Collected data:
BEGIN

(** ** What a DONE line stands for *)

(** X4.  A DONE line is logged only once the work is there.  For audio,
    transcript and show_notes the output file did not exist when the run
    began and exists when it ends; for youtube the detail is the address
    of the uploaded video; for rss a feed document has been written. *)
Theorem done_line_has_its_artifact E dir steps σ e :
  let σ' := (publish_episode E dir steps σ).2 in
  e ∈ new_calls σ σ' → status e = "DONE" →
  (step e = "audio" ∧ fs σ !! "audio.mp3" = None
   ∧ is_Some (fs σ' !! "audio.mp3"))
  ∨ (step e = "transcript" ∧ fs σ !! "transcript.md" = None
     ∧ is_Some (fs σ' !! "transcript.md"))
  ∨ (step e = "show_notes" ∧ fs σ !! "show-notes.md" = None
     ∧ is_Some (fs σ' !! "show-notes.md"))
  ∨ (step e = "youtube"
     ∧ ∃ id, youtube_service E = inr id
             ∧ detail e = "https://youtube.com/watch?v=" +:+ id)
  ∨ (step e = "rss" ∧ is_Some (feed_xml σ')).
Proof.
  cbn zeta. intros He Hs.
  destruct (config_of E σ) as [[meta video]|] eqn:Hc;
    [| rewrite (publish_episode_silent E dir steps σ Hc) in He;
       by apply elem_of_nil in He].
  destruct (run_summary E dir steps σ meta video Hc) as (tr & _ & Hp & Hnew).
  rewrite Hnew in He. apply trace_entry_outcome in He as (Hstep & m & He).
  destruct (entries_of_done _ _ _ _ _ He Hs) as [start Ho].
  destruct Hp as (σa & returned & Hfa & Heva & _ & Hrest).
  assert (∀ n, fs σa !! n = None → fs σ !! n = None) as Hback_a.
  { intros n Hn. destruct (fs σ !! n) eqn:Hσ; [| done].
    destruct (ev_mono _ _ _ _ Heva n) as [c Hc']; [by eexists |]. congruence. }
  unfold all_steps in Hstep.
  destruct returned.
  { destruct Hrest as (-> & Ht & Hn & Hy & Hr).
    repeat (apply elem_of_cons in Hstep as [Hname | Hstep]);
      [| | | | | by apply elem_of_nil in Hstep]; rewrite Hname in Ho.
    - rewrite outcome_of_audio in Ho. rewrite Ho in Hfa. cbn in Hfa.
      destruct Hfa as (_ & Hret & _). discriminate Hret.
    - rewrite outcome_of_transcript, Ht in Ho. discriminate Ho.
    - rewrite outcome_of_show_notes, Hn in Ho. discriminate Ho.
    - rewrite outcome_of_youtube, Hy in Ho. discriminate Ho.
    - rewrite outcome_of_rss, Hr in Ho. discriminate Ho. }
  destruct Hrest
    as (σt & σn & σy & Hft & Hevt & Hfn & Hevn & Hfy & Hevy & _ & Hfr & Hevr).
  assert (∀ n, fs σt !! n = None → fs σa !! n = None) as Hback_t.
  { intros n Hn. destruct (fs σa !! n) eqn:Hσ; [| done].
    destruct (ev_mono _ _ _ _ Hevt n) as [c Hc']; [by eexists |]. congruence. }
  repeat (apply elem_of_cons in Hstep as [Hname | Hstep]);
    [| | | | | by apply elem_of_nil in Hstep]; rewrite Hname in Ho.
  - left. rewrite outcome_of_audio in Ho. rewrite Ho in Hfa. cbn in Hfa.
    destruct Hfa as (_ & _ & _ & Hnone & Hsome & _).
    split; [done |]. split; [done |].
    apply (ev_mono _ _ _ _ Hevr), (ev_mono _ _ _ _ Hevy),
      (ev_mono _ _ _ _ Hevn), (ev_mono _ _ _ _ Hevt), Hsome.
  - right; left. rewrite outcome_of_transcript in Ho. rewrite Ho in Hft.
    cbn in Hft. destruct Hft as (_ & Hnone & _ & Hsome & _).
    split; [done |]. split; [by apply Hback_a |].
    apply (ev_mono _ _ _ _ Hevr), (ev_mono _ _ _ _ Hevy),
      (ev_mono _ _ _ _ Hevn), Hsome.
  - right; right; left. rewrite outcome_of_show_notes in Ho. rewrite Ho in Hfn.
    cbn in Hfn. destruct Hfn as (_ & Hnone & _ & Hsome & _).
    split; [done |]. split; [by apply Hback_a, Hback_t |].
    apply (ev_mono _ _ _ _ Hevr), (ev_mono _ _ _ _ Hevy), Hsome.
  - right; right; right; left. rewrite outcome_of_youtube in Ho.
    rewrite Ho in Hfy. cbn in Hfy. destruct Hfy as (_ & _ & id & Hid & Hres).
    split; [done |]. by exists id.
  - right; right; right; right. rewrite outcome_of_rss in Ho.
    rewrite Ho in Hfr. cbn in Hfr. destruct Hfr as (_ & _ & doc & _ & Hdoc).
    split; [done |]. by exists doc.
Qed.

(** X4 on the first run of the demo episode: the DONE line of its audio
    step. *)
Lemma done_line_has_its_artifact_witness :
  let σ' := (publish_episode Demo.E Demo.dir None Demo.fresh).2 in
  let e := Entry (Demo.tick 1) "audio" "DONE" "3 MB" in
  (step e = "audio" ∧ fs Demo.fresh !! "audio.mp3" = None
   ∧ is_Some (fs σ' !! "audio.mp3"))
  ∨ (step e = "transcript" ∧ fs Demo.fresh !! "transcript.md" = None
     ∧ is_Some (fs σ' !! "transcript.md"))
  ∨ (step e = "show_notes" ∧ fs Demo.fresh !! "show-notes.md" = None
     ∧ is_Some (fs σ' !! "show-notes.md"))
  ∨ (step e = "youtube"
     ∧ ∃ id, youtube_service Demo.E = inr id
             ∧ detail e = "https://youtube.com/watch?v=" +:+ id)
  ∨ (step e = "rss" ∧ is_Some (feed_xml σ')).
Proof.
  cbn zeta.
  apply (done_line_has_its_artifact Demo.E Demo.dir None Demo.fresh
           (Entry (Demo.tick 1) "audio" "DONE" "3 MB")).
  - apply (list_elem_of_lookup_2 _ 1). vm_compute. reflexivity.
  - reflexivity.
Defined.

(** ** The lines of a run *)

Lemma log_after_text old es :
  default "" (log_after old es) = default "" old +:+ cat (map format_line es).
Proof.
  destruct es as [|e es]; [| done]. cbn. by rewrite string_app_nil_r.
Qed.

END

■ WHAT IS BEING ASKED
Which lines of the data include the string "video"? Copy each of them.

■ TASK SOLUTION
    of the uploaded video; for rss a feed document has been written. *)
  destruct (config_of E σ) as [[meta video]|] eqn:Hc;
  destruct (run_summary E dir steps σ meta video Hc) as (tr & _ & Hp & Hnew).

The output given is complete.